Good thing, because they're snot monsters at the moment. Both have bad colds that make them cough so hard they throw up. Amelia was the latest, and it came at a really bad time. Let me tell you, it's not much fun to have a sweet sleeping baby cough so much it wakes her up, only to be covered by everything in her stomach (just formula, thankfully). I was standing there in Walmart, holding my hand a couple inches from her face so I didn't get covered, all the while dismaying that it was dripping through her car seat over the groceries and forming a nice-sized puddle on the floor. Fun times.
After considering all the options with regards to finances, I called a recommended bankruptcy lawyer in Salt Lake. Besides being one of the most annoying people I've ever spoken to on the phone, I left the call feeling really unhappy. I had gotten some amazing information from my brother Nephi, who is in law school, and this lawyer had contradicted too much of it to be comfortable. The biggest part was about my medical bills. Nephi had told me that because Utah is an equitable distribution state, all debts 'belong' to the spouse whose name is on the debt. This lawyer told me that medical procedures are considered to be community property because they benefit the marriage, so if one spouse declares bankruptcy, the creditors will just go after the spouse. Not cool.

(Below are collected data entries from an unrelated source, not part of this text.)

Definition setCache (c : gmap string cachedOwner) (x : ownerCaches) : ownerCaches :=
  MkCaches c (cacheRev x) (cacheRevAt x) (cacheEpoch x) (cachePending x) (guards x) (routes x)
    (routeFlights x) (flights x) (releasing x) (ranges x).
Definition setRevs (rev : gmap string Z) (at_ : gmap string time) (epoch : Z) (x : ownerCaches) :
    ownerCaches :=
  MkCaches (cache x) rev at_ epoch (cachePending x) (guards x) (routes x)
    (routeFlights x) (flights x) (releasing x) (ranges x).
Definition setPending (p : gmap string Z) (x : ownerCaches) : ownerCaches :=
  MkCaches (cache x) (cacheRev x) (cacheRevAt x) (cacheEpoch x) p (guards x) (routes x)
    (routeFlights x) (flights x) (releasing x) (ranges x).
Definition setGuards (g : gmap string Z) (x : ownerCaches) : ownerCaches :=
  MkCaches (cache x) (cacheRev x) (cacheRevAt x) (cacheEpoch x) (cachePending x) g (routes x)
    (routeFlights x) (flights x) (releasing x) (ranges x).
Definition setRoutes (r : gmap string ownerRoute) (x : ownerCaches) : ownerCaches :=
  MkCaches (cache x) (cacheRev x) (cacheRevAt x) (cacheEpoch x) (cachePending x) (guards x) r
    (routeFlights x) (flights x) (releasing x) (ranges x).
Definition setFlights (rf : gmap string nat) (fs : list routeFlight) (x : ownerCaches) : ownerCaches :=
  MkCaches (cache x) (cacheRev x) (cacheRevAt x) (cacheEpoch x) (cachePending x) (guards x) (routes x)
    rf fs (releasing x) (ranges x).
Definition setReleasing (r : gmap string Z) (x : ownerCaches) : ownerCaches :=
  MkCaches (cache x) (cacheRev x) (cacheRevAt x) (cacheEpoch x) (cachePending x) (guards x) (routes x)
    (routeFlights x) (flights x) r (ranges x).
Definition countRange (x : ownerCaches) : ownerCaches :=
  MkCaches (cache x) (cacheRev x) (cacheRevAt x) (cacheEpoch x) (cachePending x) (guards x) (routes x)
    (routeFlights x) (flights x) (releasing x) (S (ranges x)).

(** [for key := range m] *)
Definition mapKeys {V} (m : gmap string V) (x : ownerCaches) : list string :=
  visit (ranges x) (map_to_list m).*1.

(** A missing entry of a counter map reads as zero. *)
Definition count (m : gmap string Z) (key : string) : Z := default 0 (m !! key).

(** The counter after a decrement: removed when it reaches zero. *)
Definition countDown (m : gmap string Z) (key : string) : gmap string Z :=
  if decide (0 < count m key - 1) then <[key := count m key - 1]> m else delete key m.

Definition finishResolveLocked (key : string) (x : ownerCaches) : ownerCaches :=
  setPending (countDown (cachePending x) key) x.

Definition cacheKeyActiveLocked (x : ownerCaches) (key : string) : bool :=
  bool_decide (is_Some (cache x !! key)) || bool_decide (is_Some (routes x !! key))
  || bool_decide (is_Some (routeFlights x !! key)) || bool_decide (0 < count (releasing x) key)
  || bool_decide (0 < count (cachePending x) key) || bool_decide (0 < count (guards x) key).

Definition dropRevLocked (key : string) (x : ownerCaches) : ownerCaches :=
  setRevs (delete key (cacheRev x)) (delete key (cacheRevAt x)) (u64 (cacheEpoch x + 1)) x.

Fixpoint evict (limit : Z) (keys : list string) (c : gmap string cachedOwner) : gmap string cachedOwner :=
  match keys with
  | [] => c
  | k :: keys => if decide (Z.of_nat (size c) ≤ limit) then c else evict limit keys (delete k c)
  end.

Definition trimCache (t : time) (x : ownerCaches) : ownerCaches :=
  if decide (maxOwnerCache < Z.of_nat (size (cache x))) then
    let c := filter (λ '(_, c), mono t - mono (coAt c) < ownerCacheIdle) (cache x) in
    countRange (setCache (evict maxOwnerCache (mapKeys c x) c) x)
  else x.

(** A revision without a time is as old as the zero time. *)
Definition idleRev (t : time) (x : ownerCaches) (key : string) : bool :=
  match cacheRevAt x !! key with
  | Some a => bool_decide (ownerCacheIdle ≤ mono t - mono a)
  | None => true
  end.

Definition dropIdle (t : time) (x : ownerCaches) (key : string) : ownerCaches :=
  if cacheKeyActiveLocked x key then x
  else if idleRev t x key then dropRevLocked key x else x.

Definition dropOver (x : ownerCaches) (key : string) : ownerCaches :=
  if decide (Z.of_nat (size (cacheRev x)) ≤ maxOwnerCacheRev) then x
  else if cacheKeyActiveLocked x key then x else dropRevLocked key x.

Definition trimRevs (t : time) (x : ownerCaches) : ownerCaches :=
  if decide (maxOwnerCacheRev < Z.of_nat (size (cacheRev x))) then
    let x := countRange (foldl (dropIdle t) x (mapKeys (cacheRev x) x)) in
    countRange (foldl dropOver x (mapKeys (cacheRev x) x))
  else x.

Definition trimCachesLocked (t : time) (x : ownerCaches) : ownerCaches := trimRevs t (trimCache t x).

(** [at_] and [t] are the two readings of the clock. *)
Definition invalidateLocked (key : string) (at_ t : time) (x : ownerCaches) : ownerCaches :=
  let x := setRoutes (delete key (routes x)) (setCache (delete key (cache x)) x) in
  trimCachesLocked t
    (setRevs (<[key := u64 (count (cacheRev x) key + 1)]> (cacheRev x))
       (<[key := at_]> (cacheRevAt x)) (cacheEpoch x) x).

Definition beginRelease (key : string) (at_ t : time) (x : ownerCaches) : ownerCaches :=
  invalidateLocked key at_ t
    (setReleasing (<[key := count (releasing x) key + 1]> (releasing x)) x).

Definition endRelease (key : string) (at_ t : time) (x : ownerCaches) : ownerCaches :=
  let n := count (releasing x) key - 1 in
  invalidateLocked key at_ t
    (setReleasing (if decide (n = 0) then delete key (releasing x) else <[key := n]> (releasing x)) x).
End caches.

(** ** Programs *)

(** The functions the manager is given, and the store's [Touch]. *)
Inductive ownerCall : Set :=
| CallBeforeTakeover (o : Owner)
| CallReset (s : Scope)
| CallBeforeRelease (s : Scope) (epoch : Z)
| CallTouch (key : string).

(** [Key] and [genKey] *)
Definition ownerKey (s : Scope) : string := scopeKey s +:+ "/owner.json".
Definition genKey (s : Scope) : string := scopeKey s +:+ "/owner-gen".

(** [DOScope] *)
Definition DOScope (ns worker class : string) (shard : Z) : Scope :=
  MkScope ns "__do__" (worker +:+ "~" +:+ class +:+ "~shard" +:+ fmt_d shard).

(** [json.Marshal] and [json.Unmarshal] of an owner record *)
Abbreviation ownerCodec := (Codec Owner).

(** [MarshalOwner] *)
Definition MarshalOwner `{ownerCodec} (o : Owner) : bytes := marshal (stampOwner o).

Definition ownerFor (cfg : ownerConfig) (epoch : Z) (t : time) (node advertise : string) (role : Role)
    (ttl : Z) : Owner :=
  MkOwner node role (ocSession cfg) epoch (UnixMilli (Add t ttl)) EmptyString advertise
    (ocAdminAdvertise cfg) ProtoVersion.

Definition newOwner (cfg : ownerConfig) (epoch : Z) (t : time) : Owner :=
  MkOwner (ocNodeID cfg) (ocRole cfg) (ocSession cfg) epoch (UnixMilli (Add t (ocOwnerTTL cfg)))
    "node-lease" (ocAdvertise cfg) (ocAdminAdvertise cfg) ProtoVersion.

Definition setExpiry (expiry : Z) (o : Owner) : Owner :=
  MkOwner (oNode o) (oRole o) (oSession o) (oEpoch o) expiry (oLiveness o) (oAddress o)
    (oAdminAddress o) (oProtoVersion o).
Definition setAdminAddress (a : string) (o : Owner) : Owner :=
  MkOwner (oNode o) (oRole o) (oSession o) (oEpoch o) (oExpiry o) (oLiveness o) (oAddress o) a
    (oProtoVersion o).

(** The record belongs to this process. *)
Definition isOwn (cfg : ownerConfig) (o : Owner) : bool :=
  bool_decide (oNode o = ocNodeID cfg ∧ oSession o = ocSession cfg).

(** The next generation after [g] above [floor]. *)
Definition bump (g floor : Z) : Z :=
  let next := u64 (g + 1) in
  if decide (next ≤ floor) then u64 (floor + 1) else next.

Section programs.
Context `{MapOrder} `{leaseCodec} `{ownerCodec}.
Abbreviation prog := (prog ownerCall process).

Definition withLease {R} (p : Fleet.prog ownerCall LeaseManager R) : prog R :=
  zoom pLease (λ l m, MkProc (pOwner m) l) p.

Definition onOwner (f : OwnerManager → OwnerManager) : prog unit :=
  update (λ m, MkProc (f (pOwner m)) (pLease m)).
Definition onCaches (f : ownerCaches → ownerCaches) : prog unit :=
  onOwner (λ m, setCaches (f (oCaches m)) m).

Definition ownerCfg : prog ownerConfig := atomic (λ m, (oCfg (pOwner m), m)).
Definition leaseCfg : prog leaseConfig := atomic (λ m, (lCfg (pLease m), m)).
(** A record that was read is replaced by one that advances it. *)
Lemma keeps_logCas {S} node session rec rec' (g : result objectsError string → prog C M S) :
  advances rec rec' → (∀ r, keeps (g r)) → keeps (logCas node session rec' (etag (marshal rec)) ≫= g).
Proof.
  intros Hadv Hg. apply keeps_then; [|done]. unfold logCas, write.
  destruct (objectKey _ _) as [k|e] eqn:Hk; [|done]. apply objectKey_Ok in Hk as (-> & _).
  split; [|done]. intros _. simpl. exists (marshal rec). split_and!; [done|by exists rec, rec'|by exists rec'].
Qed.

Lemma keeps_read {S} node session (g : LogRecord * string → prog C M (result nodelogError S)) :
  (∀ rec, keeps (g (rec, etag (marshal rec)))) → keeps (check (logGet node session) g).
Proof.
  intros Hg. refine (yields_bind _ _ _ _ (yields_logGet node session) _).
  intros [[rec e]|e] Hr; [|done]. rewrite (Hr rec e eq_refl). apply Hg.
Qed.

Lemma keeps_openLog nodeID session epoch followers refs :
  keeps (C := C) (M := M) (openLog nodeID session epoch followers refs).
Proof.
  unfold openLog. apply keeps_then; [done|]. intros t. apply keeps_then.
  - unfold write. destruct (objectKey _ _) as [k|e] eqn:Hk; [|done]. split; [|done]. intros _. simpl. eauto.
  - intros [tag|e]; [done|]. destruct e as [| | |e]; try done. destruct e; try done.
    apply keeps_read. intros rec. by repeat case_decide.
Qed.

Lemma keeps_SetStatus node session status : keeps (C := C) (M := M) (SetStatus node session status).
Proof.
  apply keeps_read. intros rec. case_decide as Hs; [done|]. apply keeps_then; [done|]. intros t.
  apply keeps_logCas; [|done]. split; try done. simpl. intros E. destruct (decide (status = StatusSealed)); naive_solver.
Qed.

Lemma keeps_SealCovered node session covered : keeps (C := C) (M := M) (SealCovered node session covered).
Proof. apply keeps_read. intros rec. apply keeps_then; [done|]. intros t. by apply keeps_logCas. Qed.

Lemma keeps_Checkpoint n node session follower after :
  keeps (C := C) (M := M) (checkpointLoop n node session follower after).
Proof.
  induction n as [|n IH]; [done|]. apply keeps_read. intros rec. case_decide as Hp; [done|].
  case_decide as Hs; [done|]. apply keeps_then; [done|]. intros t. apply keeps_logCas.
  - split; try done. intros f. unfold progressOf. cbn [nlProgress setProgress].
    destruct (decide (f = follower)) as [->|Hf]; [|by rewrite lookup_insert_ne].
    rewrite lookup_insert_eq. simpl. apply Z.lt_le_incl, Z.nle_gt. intros Hle. apply Hp. by right.
  - intros [tag|e]; [done|]. destruct e as [| | |e]; try done. by destruct e.
Qed.
End discipline.

(** The threads of the fleet: the operations on node logs, and whatever writes elsewhere. *)
Inductive logThread `{Codec LogRecord} {C M : Type} : prog C M unit → Prop :=
| run_Open nodeID session epoch followers : logThread (Open nodeID session epoch followers ≫= λ _, mret tt)
| run_OpenIdentified nodeID session epoch refs : logThread (OpenIdentified nodeID session epoch refs ≫= λ _, mret tt)
| run_SetStatus node session status : logThread (SetStatus node session status ≫= λ _, mret tt)
| run_SealCovered node session covered : logThread (SealCovered node session covered ≫= λ _, mret tt)
| run_Checkpoint node session follower after : logThread (Checkpoint node session follower after ≫= λ _, mret tt)
| run_elsewhere p : @elsewhere logDiscipline C M unit p → logThread p.
(** A header that is whole and its record: what the loops read is a record. *)
Lemma record_read rest :
  let n := rd32 rest 0 in let seq := rd64 rest 4 in
  18 ≤ n → 4 + n ≤ zlen rest →
  rest = encodeRecord seq (slice rest 12 (4 + n)) ++ drop (Z.to_nat (4 + n)) rest
  ∧ okPayload (slice rest 12 (4 + n)) ∧ is_u64 seq ∧ zlen (slice rest 12 (4 + n)) = n - 8.
Proof.
  intros n seq Hn Hl. pose proof (rd32_range rest 0) as Hr. fold n in Hr.
  assert (zlen (slice rest 12 (4 + n)) = n - 8) as Hz by (rewrite length_slice; lia).
  split; [|split; [unfold okPayload; lia|split; [apply rd64_range; lia|done]]].
  unfold encodeRecord. rewrite Hz. replace (8 + (n - 8)) with n by lia.
  assert (be_enc 4 n = slice rest 0 4) as ->. { apply be_enc_dec. pose proof (length_slice rest 0 4). lia. }
  assert (be_enc 8 seq = slice rest 4 12) as ->. { apply be_enc_dec. change (4 + 8) with 12. pose proof (length_slice rest 4 12). lia. }
  rewrite <-slice_drop by lia. rewrite <-!app_assoc.
  rewrite <-(slice_split rest 12), <-(slice_split rest 4), <-(slice_split rest 0) by lia. by rewrite slice_all.
Qed.

(** Two readings of the same bytes agree as far as both go. *)
Lemma encodeFrom_comparable k w c r1 r2 :
  Forall okPayload w → Forall okPayload c → 0 ≤ k → k + zlen w < 2 ^ 64 → k + zlen c < 2 ^ 64 →
  encodeFrom k w ++ r1 = encodeFrom k c ++ r2 → w `prefix_of` c ∨ c `prefix_of` w.
Proof.
  intros Hw. revert k c. induction Hw as [|p w Hp Hw IH]; intros k c Hc Hk Hkw Hkc E; [left; apply prefix_nil|].
  destruct Hc as [|q c Hq Hc]; [right; apply prefix_nil|]. cbn [encodeFrom] in E. rewrite <-!app_assoc in E.
  rewrite !length_cons in *. assert (is_u64 (k + 1)) as Hk1 by lia.
  pose proof (record_length (k + 1) p (encodeFrom (k + 1) w ++ r1) Hp) as L1.
  pose proof (record_payload (k + 1) p (encodeFrom (k + 1) w ++ r1)) as P1.
  pose proof (record_rest (k + 1) p (encodeFrom (k + 1) w ++ r1)) as R1.
  rewrite E, (record_length (k + 1) q) in L1 by done. assert (zlen p = zlen q) as Hz by lia.
  rewrite Hz, E, record_payload in P1. rewrite Hz, E, record_rest in R1. subst q.
  destruct (IH (k + 1) c) as [H|H]; [done|lia..|done|left|right]; by apply prefix_cons.
Qed.

Lemma encodeFrom_prefix k w c r :
  Forall okPayload w → Forall okPayload c → 0 ≤ k → k + zlen w < 2 ^ 64 → k + zlen c < 2 ^ 64 →
  encodeFrom k w `prefix_of` encodeFrom k c ++ r → zlen r < 12 → w `prefix_of` c.
Proof.
  intros Hw Hc Hk Hkw Hkc [r1 E] Hr. destruct (encodeFrom_comparable k w c r1 r) as [?|[e ->]]; [done..|].
  destruct e as [|x e]; [by rewrite app_nil_r|]. rewrite encodeFrom_app in E.
  apply (f_equal length) in E. rewrite !length_app in E.
  pose proof (encodeFrom_count (k + zlen c) (x :: e)) as Hn. rewrite length_cons in Hn. lia.
Qed.

(** A log file whose size, and the sizes of its records, can be counted. *)
Definition saneLog (data : bytes) : Prop :=
  zlen data < 2 ^ 63
  ∧ ∀ v rest, data = encodeLog v ++ rest → Forall okPayload v → Forall smallPayload v.

Lemma log_count v rest : zlen (encodeLog v ++ rest) < 2 ^ 63 → zlen v < 2 ^ 64 - 1.
Proof. pose proof (encodeFrom_count 0 v). unfold encodeLog. rewrite length_app. lia. Qed.

(** What an append leaves, whole or torn, is sane. *)
Lemma saneLog_write v ps n :
  Forall smallPayload v → Forall smallPayload ps → zlen (v ++ ps) < 2 ^ 64 - 1 →
  zlen (encodeLog v ++ take n (encodeFrom (zlen v) ps)) < 2 ^ 63 →
  saneLog (encodeLog v ++ take n (encodeFrom (zlen v) ps)).
Proof.
  intros Hv Hps Hc Hz. split; [done|]. intros w rest E Hw.
  assert (w `prefix_of` v ++ ps) as [e He].
  { apply (encodeFrom_prefix 0 w (v ++ ps) []); [done| |done| |lia| |done].
    - apply (Forall_impl smallPayload); [|apply small_ok]. by apply Forall_app.
    - rewrite E in Hz. apply log_count in Hz. lia.
    - rewrite app_nil_r. change (encodeLog w `prefix_of` encodeLog (v ++ ps)). rewrite encodeLog_app.
      transitivity (encodeLog v ++ take n (encodeFrom (zlen v) ps)); [by exists rest|].
      apply prefix_app. by exists (drop n (encodeFrom (zlen v) ps)); rewrite take_drop. }
  assert (Forall smallPayload (w ++ e)) as [? _]%Forall_app; [|done]. rewrite <-He. by apply Forall_app.
Qed.

(** A whole log is sane. *)
Lemma saneLog_log v : Forall smallPayload v → zlen (encodeLog v) < 2 ^ 63 → saneLog (encodeLog v).
Proof.
  intros Hv Hz. pose proof (saneLog_write v [] 0 Hv (Forall_nil_2 _)) as Hs. rewrite !app_nil_r in Hs.
  apply Hs; [|done]. apply (log_count v []). by rewrite app_nil_r.
Qed.

Lemma saneLog_nil : saneLog [].
Proof.
  split; [done|]. intros [|p v] rest E _; [done|]. unfold encodeLog in E. cbn [encodeFrom] in E.
  apply (f_equal length) in E. pose proof (zlen_encodeRecord (0 + 1) p). rewrite !length_app in E. simpl in E. lia.
Qed.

This lawyer actually suggested I get a second opinion, so I did, even though I was pretty hopeless at this point.
Turned out that the very next lawyer I spoke to answered all my concerns.
Like Nephi had said, Utah is an equitable distribution state, and the medical bills are covered under that too. So unless Brent's name is on the medical bills, they can't come after him. This lawyer also said that although he couldn't charge any less than $1400 (ouch!), I could actually file on my own, which would cost me less than $500. Because this lawyer was both honest and respectful (and not obnoxiously annoying), I'm almost tempted to have him do all the work anyway. Then again, the whole reason for the bankruptcy is that I don't have enough money, so cheaper might be better. I figure if I can talk Nephi into guiding me through the process I might be okay without a lawyer. We'll see what he says.
Either way, I have hope again with regards to finances.
Part of that hope comes from a new employer. Starting Monday, I will be working full time for PDC Pages (Phone Directories Company) as an office coordinator. I think it'll be a great fit. The plan is to work for a year to get nice and financially settled (finally get this financial crap behind us). Then we can work on more expansions to our family. One of the nice things about this new job is benefits. I'm almost excited to have insurance again, although I don't know many details about it. That'll come after 90 days. It will also be nice to feel like we're not completely strapped with regards to Christmas. That's no fun at all.
So, while I'll mourn the loss of freedom of time and time with my children, I will really enjoy not feeling so much financial stress. The combination of the bankruptcy and the job should help a whole lot. Heck, maybe someday we'll even be able to pay rent again. :)
Life is good. A bit stressful and overwhelming at times, but still good.